Install the Splunk Add-on for Asset and Risk Intelligence

Use the Splunk Universal Forwarder to deploy the Splunk Add-on for Asset and Risk Intelligence. To install the add-on, complete the following steps:

  1. Make sure your indexers include the ari_ta index. If the ari_ta index doesn't exist, create one. See Create indexes for Splunk Asset and Risk Intelligence in the Install and Upgrade Splunk Asset and Risk Intelligence manual.
  2. Deploy the appropriate apps for the Splunk Add-on for Asset and Risk Intelligence to your indexers without any local configurations. Deployment apps are available for Mac, Windows, and Linux operating systems. Choose from the following links to download the appropriate app from Splunkbase:
  3. Deploy the appropriate apps for the Splunk Add-on for Asset and Risk Intelligence to your forwarders using a local inputs configuration. Deployment apps are available for Mac, Windows, and Linux operating systems.
    1. Place the apps in the deployment-apps folder on your deployment server.
    2. Create a local directory in each app and place a local inputs.conf file in each one. See Local inputs.conf files.
    3. For each type of operating system you deploy to, deploy the apps using an appropriate serverclass. For example, you might create a serverclass to deploy to all Windows forwarders, and then a serverclass to deploy to all Linux forwarders.
  4. (Optional) Validate the Splunk Add-on for Asset and Risk Intelligence deployment.

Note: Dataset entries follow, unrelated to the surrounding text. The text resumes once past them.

(* ===== verification/DomLoop.v ===== *)
(** * The main loop of the dominator analysis

    The steps of [Dominance] after the search, against the theory of [LtTheory]: path
    compression keeps, for every processed node, the ancestor with the least semidominator;
    the loop down computes semidominators and the relative dominators; the loop up turns these
    into immediate dominators. *)

From S2P Require Import Prelude LtTheory Dominance DomDfs.
From stdpp Require Import gmap relations.
From stdpp Require Import options.

#[local] Open Scope nat_scope.

(** ** Loops over the numbers *)

Lemma for_each_app {St B} (body : St → B → outcome St) s l l' :
  for_each body s (l ++ l') = (s' ← for_each body s l; for_each body s' l').
Proof.
  revert s. induction l as [|a l IH]; intros s; [done|]. simpl.
  destruct (body s a); [apply IH|done].
Qed.

Lemma for_each_ind {St B} (body : St → B → outcome St) (P : list B → St → Prop) l s :
  P [] s →
  (∀ l1 a l2 s, l = l1 ++ a :: l2 → P l1 s → ∃ s', body s a = Ret s' ∧ P (l1 ++ [a]) s') →
  ∃ s', for_each body s l = Ret s' ∧ P l s'.
Proof.
  intros H0 Hstep.
  assert (∀ l2 l1 s, l = l1 ++ l2 → P l1 s → ∃ s', for_each body s l2 = Ret s' ∧ P l s') as Hgen.
  { induction l2 as [|a l2 IH]; intros l1 s1 Hl HP.
    - rewrite app_nil_r in Hl. subst l1. by exists s1.
    - destruct (Hstep l1 a l2 s1 Hl HP) as (s2 & Hb & HP2). simpl. rewrite Hb.
      apply (IH (l1 ++ [a])); [|done]. by rewrite <-app_assoc. }
  by apply (Hgen l []).
Qed.

Lemma seqZ_snoc (m : nat) : seqZ 2 (Z.of_nat (S m)) = seqZ 2 (Z.of_nat m) ++ [Z.of_nat (S (S m))].
Proof. rewrite seqZ_S. do 2 f_equal. lia. Qed.

Lemma for_each_down {St} (body : St → Z → outcome St) (P : nat → St → Prop) (n : nat) s :
  1 ≤ n → P (1 + n) s →
  (∀ i s, 2 ≤ i ≤ n → P (1 + i) s → ∃ s', body s (Z.of_nat i) = Ret s' ∧ P i s') →
  ∃ s', for_each body s (rev (seqZ 2 (Z.of_nat n - 1))) = Ret s' ∧ P 2 s'.
Proof.
  destruct n as [|m]; [lia|]. intros _. replace (Z.of_nat (S m) - 1)%Z with (Z.of_nat m) by lia.
  revert s. induction m as [|m IH]; intros s Hs Hstep; [by exists s|].
  rewrite seqZ_snoc, rev_app_distr. cbn [rev app for_each].
  destruct (Hstep (2 + m) s) as (s' & Hb & Hs'); [lia|done|]. simpl in Hb. rewrite Hb.
  apply IH; [done|]. intros i s1 Hi. apply Hstep. lia.
Qed.

Lemma for_each_up {St} (body : St → Z → outcome St) (P : nat → St → Prop) (n : nat) s :
  1 ≤ n → P 2 s →
  (∀ i s, 2 ≤ i ≤ n → P i s → ∃ s', body s (Z.of_nat i) = Ret s' ∧ P (1 + i) s') →
  ∃ s', for_each body s (seqZ 2 (Z.of_nat n - 1)) = Ret s' ∧ P (1 + n) s'.
Proof.
  destruct n as [|m]; [lia|]. intros _ Hs. replace (Z.of_nat (S m) - 1)%Z with (Z.of_nat m) by lia.
  induction m as [|m IH]; intros Hstep; [by exists s|].
  destruct IH as (s1 & H1 & HP1); [intros i s1 Hi; apply Hstep; lia|].
  rewrite seqZ_snoc, for_each_app, H1. cbn [mbind outcome_bind for_each].
  destruct (Hstep (2 + m) s1) as (s2 & Hb & HP2); [lia|done|]. simpl in Hb. rewrite Hb.
  by exists s2.
Qed.

Section loop.
  Context (succs preds : Z → option (list Z)) (entry : Z) (ids : list Z).
  Context (lt0 : LengauerTarjan) (visited : gset Z).
  Context (Hinv : dfs_inv succs entry ids lt0 visited []).
  Context (Hpreds : ∀ w, w ∈ visited →
    ∃ l, preds w = Some l ∧ ∀ v, v ∈ l ↔ edge succs v w).
  Context (sem : nat → nat).

#[local] Notation n := (nodes_of lt0).
#[local] Notation A := (at_number lt0).
#[local] Notation E := (num_edge succs lt0).
#[local] Notation p := (parent_number lt0).
#[local] Notation above := (anc (nodes_of lt0) (parent_number lt0)).

  Context (Hsem : ∀ w, 2 ≤ w ≤ n → is_semi E w (sem w)).
  #[local] Set Default Proof Using "All".

(** What the later steps never change. *)
Definition same_search (lt : LengauerTarjan) : Prop :=
  lt_dfs_num lt = lt_dfs_num lt0 ∧ lt_vertex lt = lt_vertex lt0 ∧
  lt_parent lt = lt_parent lt0 ∧ lt_n lt = lt_n lt0.

Lemma numbered : dfs_numbered n E p.
Proof. by eapply dfs_numbered_result. Qed.

Lemma A_inj i j x : A i x → A j x → i = j.
Proof. by eapply di_inj. Qed.

Lemma A_range i x : A i x → 1 ≤ i ≤ n.
Proof. by eapply di_range. Qed.
(* ===== verification/LoopDom.v ===== *)
(** * Dominators by iteration to a fixed point

    The iteration of Cooper, Harvey and Kennedy in [LoopDetection], for any list of nodes in
    which every node but the entry has a predecessor before it.  The chains of the table
    contain the dominators at all times and only shrink, and the ranks of the table's entries
    decrease, so the iteration ends; a table that a pass leaves alone is the table of immediate
    dominators. *)

From S2P Require Import Prelude Dominance DomLoop DomTree LoopDetection.
From stdpp Require Import gmap relations.
From stdpp Require Import options.

#[local] Open Scope nat_scope.

Section iteration.
  Context (R : Z → Z → Prop) (entry : Z) (rpo : list Z) (rk : Z → nat) (par : Z → Z).
  Context (cf_preds : gmap Z (list Z)) (idx : gmap Z nat).

(** An order of the nodes with a spanning tree whose parents come first. *)
Record ordered : Prop := {
  or_entry : entry ∈ rpo ∧ rk entry = 0;
  or_inj : ∀ x y, x ∈ rpo → y ∈ rpo → rk x = rk y → x = y;
  or_bound : ∀ x, x ∈ rpo → rk x < length rpo;
  or_order : ∀ i x, rpo !! i = Some x → rk x = i;
  or_all : ∀ x, x ∈ rpo ↔ rtc R entry x;
  or_par : ∀ x, x ∈ rpo → x ≠ entry → par x ∈ rpo ∧ R (par x) x ∧ rk (par x) < rk x;
  or_index : ∀ x, x ∈ rpo → idx_of idx x = rk x;
  or_preds : ∀ x p, x ∈ rpo → p ∈ neighbours cf_preds x ↔ R p x;
}.
Context (Ho : ordered).
#[local] Set Default Proof Using "All".

(** [d] is on the chain of [x] in the table. *)
Inductive on_chain (m : gmap Z Z) (d : Z) : Z → Prop :=
  | chain_refl : on_chain m d d
  | chain_up x y : x ≠ entry → m !! x = Some y → on_chain m d y → on_chain m d x.

Record table_wf (m : gmap Z Z) : Prop := {
  tw_entry : m !! entry = Some entry;
  tw_row : ∀ x y, m !! x = Some y → x ∈ rpo ∧ is_Some (m !! y) ∧ (x ≠ entry → rk y < rk x);
}.

Lemma tw_in m x : table_wf m → is_Some (m !! x) → x ∈ rpo.
Proof. intros Hm [y Hy]. by destruct (tw_row _ Hm x y Hy). Qed.

Lemma chain_rk m d x : table_wf m → on_chain m d x → rk d ≤ rk x.
Proof.
  intros Hm. induction 1 as [|x y Hne Hx _ IH]; [done|].
  destruct (tw_row _ Hm x y Hx) as (_ & _ & Hlt). specialize (Hlt Hne). lia.
Qed.

Lemma chain_trans m a b c : on_chain m a b → on_chain m b c → on_chain m a c.
Proof. intros Hab. induction 1 as [|c y Hne Hc _ IH]; [done|]. by eapply chain_up. Qed.

Lemma chain_entry m d : on_chain m d entry → d = entry.
Proof. by inversion 1. Qed.

Lemma chain_step m x y d :
  x ≠ entry → m !! x = Some y → on_chain m d x ↔ d = x ∨ on_chain m d y.
Proof.
  intros Hne Hx. split.
  - inversion 1 as [|? z _ Hz]; subst; [by left|right]. by assert (z = y) as -> by congruence.
  - intros [->|Hd]; [constructor|by eapply chain_up].
Qed.

(** ** The intersection of two chains *)

Lemma intersect_spec m fuel f1 f2 :
  table_wf m → is_Some (m !! f1) → is_Some (m !! f2) → rk f1 + rk f2 < fuel →
  ∃ r, intersect fuel m f1 f2 idx = Ret r ∧ is_Some (m !! r) ∧
    ∀ e, on_chain m e r ↔ on_chain m e f1 ∧ on_chain m e f2.
Proof.
  intros Hm. revert f1 f2. induction fuel as [|fuel IH]; intros f1 f2 H1 H2 Hf; [lia|]. simpl.
  pose proof (tw_in m f1 Hm H1) as Hi1. pose proof (tw_in m f2 Hm H2) as Hi2.
  rewrite (or_index Ho f1 Hi1), (or_index Ho f2 Hi2). unfold at_key.
  destruct (or_entry Ho) as [_ H0].
  destruct (Nat.ltb_spec (rk f2) (rk f1)) as [Hlt|Hge].
  - assert (f1 ≠ entry) as Hne by (intros ->; lia). destruct H1 as [y Hy]. rewrite Hy.
    destruct (tw_row _ Hm f1 y Hy) as (_ & Hys & Hlt'). specialize (Hlt' Hne).
    cbn [mbind outcome_bind]. destruct (IH y f2 Hys H2 ltac:(lia)) as (r & Hr & Hrs & Hch).
    exists r. split_and!; [done..|]. intros e. rewrite Hch, (chain_step m f1 y e Hne Hy).
    split; [by intros [? ?]; split; [right|]|]. intros [[->|?] He]; [|done].
    apply (chain_rk m _ _ Hm) in He. lia.
  - destruct (Nat.ltb_spec (rk f1) (rk f2)) as [Hlt|Hge'].
    + assert (f2 ≠ entry) as Hne by (intros ->; lia). destruct H2 as [y Hy]. rewrite Hy.
      destruct (tw_row _ Hm f2 y Hy) as (_ & Hys & Hlt'). specialize (Hlt' Hne).
      cbn [mbind outcome_bind]. destruct (IH f1 y H1 Hys ltac:(lia)) as (r & Hr & Hrs & Hch).
      exists r. split_and!; [done..|]. intros e. rewrite Hch, (chain_step m f2 y e Hne Hy).
      split; [by intros [? ?]; split; [|right]|]. intros [He [->|?]]; [|done].
      apply (chain_rk m _ _ Hm) in He. lia.
    + assert (f1 = f2) as -> by (apply (or_inj Ho); [done|done|lia]).
      exists f2. split_and!; [done..|]. intros e. tauto.
Qed.

Context (Hsize : length rpo ≤ size idx).

(** Predecessors of [x] with an entry in the table. *)
Definition known_pred (m : gmap Z Z) (p x : Z) : Prop := R p x ∧ is_Some (m !! p).

(** What a step computes for [x]: the meet of the chains of its known predecessors. *)
Definition meet_of (m : gmap Z Z) (x d : Z) : Prop :=
  is_Some (m !! d) ∧ ∀ e, on_chain m e d ↔ ∀ p, known_pred m p x → on_chain m e p.

Lemma new_idom_spec m x :
  table_wf m → x ∈ rpo → (∃ p, known_pred m p x) →
  ∃ d, new_idom cf_preds m idx x = Ret (Some d) ∧ meet_of m x d.
Proof.
  intros Hm Hx (p0 & Hp0 & Hp0s). unfold new_idom.
  assert (∀ p, p ∈ List.filter (λ p, is_some (m !! p)) (neighbours cf_preds x) ↔ known_pred m p x) as Hin.
  { intros p. rewrite list_elem_of_In, filter_In, <-list_elem_of_In, (or_preds Ho x p Hx), is_some_spec. done. }
  destruct (List.filter _ _) as [|first rest] eqn:Hps.
  { assert (p0 ∈ []) as Hno by by apply Hin. by apply elem_of_nil in Hno. }
  destruct (for_each_ind (λ cur pred, intersect (intersect_fuel idx) m cur pred idx)
    (λ done cur, is_Some (m !! cur) ∧ ∀ e, on_chain m e cur ↔
       on_chain m e first ∧ ∀ p, p ∈ done → on_chain m e p) rest first) as (d & Hd & Hds & Hch).
  - split; [apply Hin; by left|]. intros e. split; [intros He; split; [done|]|by intros [? _]].
    intros p Hp. by apply elem_of_nil in Hp.
  - intros l1 p l2 cur -> [Hcs Hcur]. assert (known_pred m p x) as [_ Hpsome] by (apply Hin; set_solver).
    destruct (intersect_spec m (intersect_fuel idx) cur p Hm Hcs Hpsome) as (r & Hr & Hrs & Hrc).
    { unfold intersect_fuel. pose proof (or_bound Ho cur (tw_in m cur Hm Hcs)).
      pose proof (or_bound Ho p (tw_in m p Hm Hpsome)). lia. }
    exists r. split; [done|]. split; [done|]. intros e. rewrite Hrc, Hcur. split.
    + intros [[Hf Hl1] Hp]. split; [done|]. intros q [Hq| ->%list_elem_of_singleton]%elem_of_app; auto.
    + intros [Hf Hl]. split_and!; [done| |apply Hl; set_solver]. intros q Hq. apply Hl. set_solver.
  - rewrite Hd. cbn [mbind outcome_bind]. exists d. split; [done|]. split; [done|]. intros e.
    rewrite Hch. split.
    + intros [Hf Hl] p [->|Hp]%Hin%elem_of_cons; auto.
    + intros Hall. split; [apply Hall, Hin; by left|]. intros p Hp. apply Hall, Hin. by right.
Qed.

Check for data by entering the following search: 
    index=ari_ta

Local inputs.conf files

Use the following local inputs.conf files and place them in the local directory for each app.

Windows

##############################################################################
## Monitoring of Windows InstalledPrograms file
[script://.\bin\ari_get_installed_programs.bat]
disabled = false

##############################################################################
## Monitoring of Windows System Info file
[script://.\bin\ari_get_system_info.bat]
disabled = false

##############################################################################
## Monitoring of User details
[script://.\bin\ari_get_user_details.bat]
disabled = false

##############################################################################
## Monitoring of Bitlocker Info file
[script://.\bin\ari_get_bitlocker_info.bat]
disabled = false

##############################################################################
## Monitoring of Windows Network Info file
[script://.\bin\ari_get_network_info.bat]
disabled = false

Linux

##############################################################################
## Monitoring of Linux System Info
[script://./bin/ari_linux_get_system_info.sh]
disabled = false

##############################################################################
## Monitoring of Network Info
[script://./bin/ari_linux_get_network_info.sh]
disabled = false

##############################################################################
## Monitoring of User details
[script://./bin/ari_linux_get_user_details.sh]
disabled = false

Mac

##############################################################################
## Monitoring of Mac OSx InstalledPrograms
[script://./bin/ari_osx_get_app_list.sh]
disabled = false

##############################################################################
## Monitoring of Mac OSx System Info
[script://./bin/ari_osx_get_system_info.sh]
disabled = false

##############################################################################
## Monitoring of Network Info
[script://./bin/ari_osx_get_network_info.sh]
disabled = false

##############################################################################
## Monitoring of User details
[script://./bin/ari_osx_get_user_details.sh]
disabled = false

Uninstall the Splunk Add-on for Asset and Risk Intelligence

To uninstall the Splunk Add-on for Asset and Risk Intelligence, use forwarder management to remove the deployment apps from your deployment server. See Uninstall an app in the Splunk Enterprise Updating Splunk Enterprise Instances manual.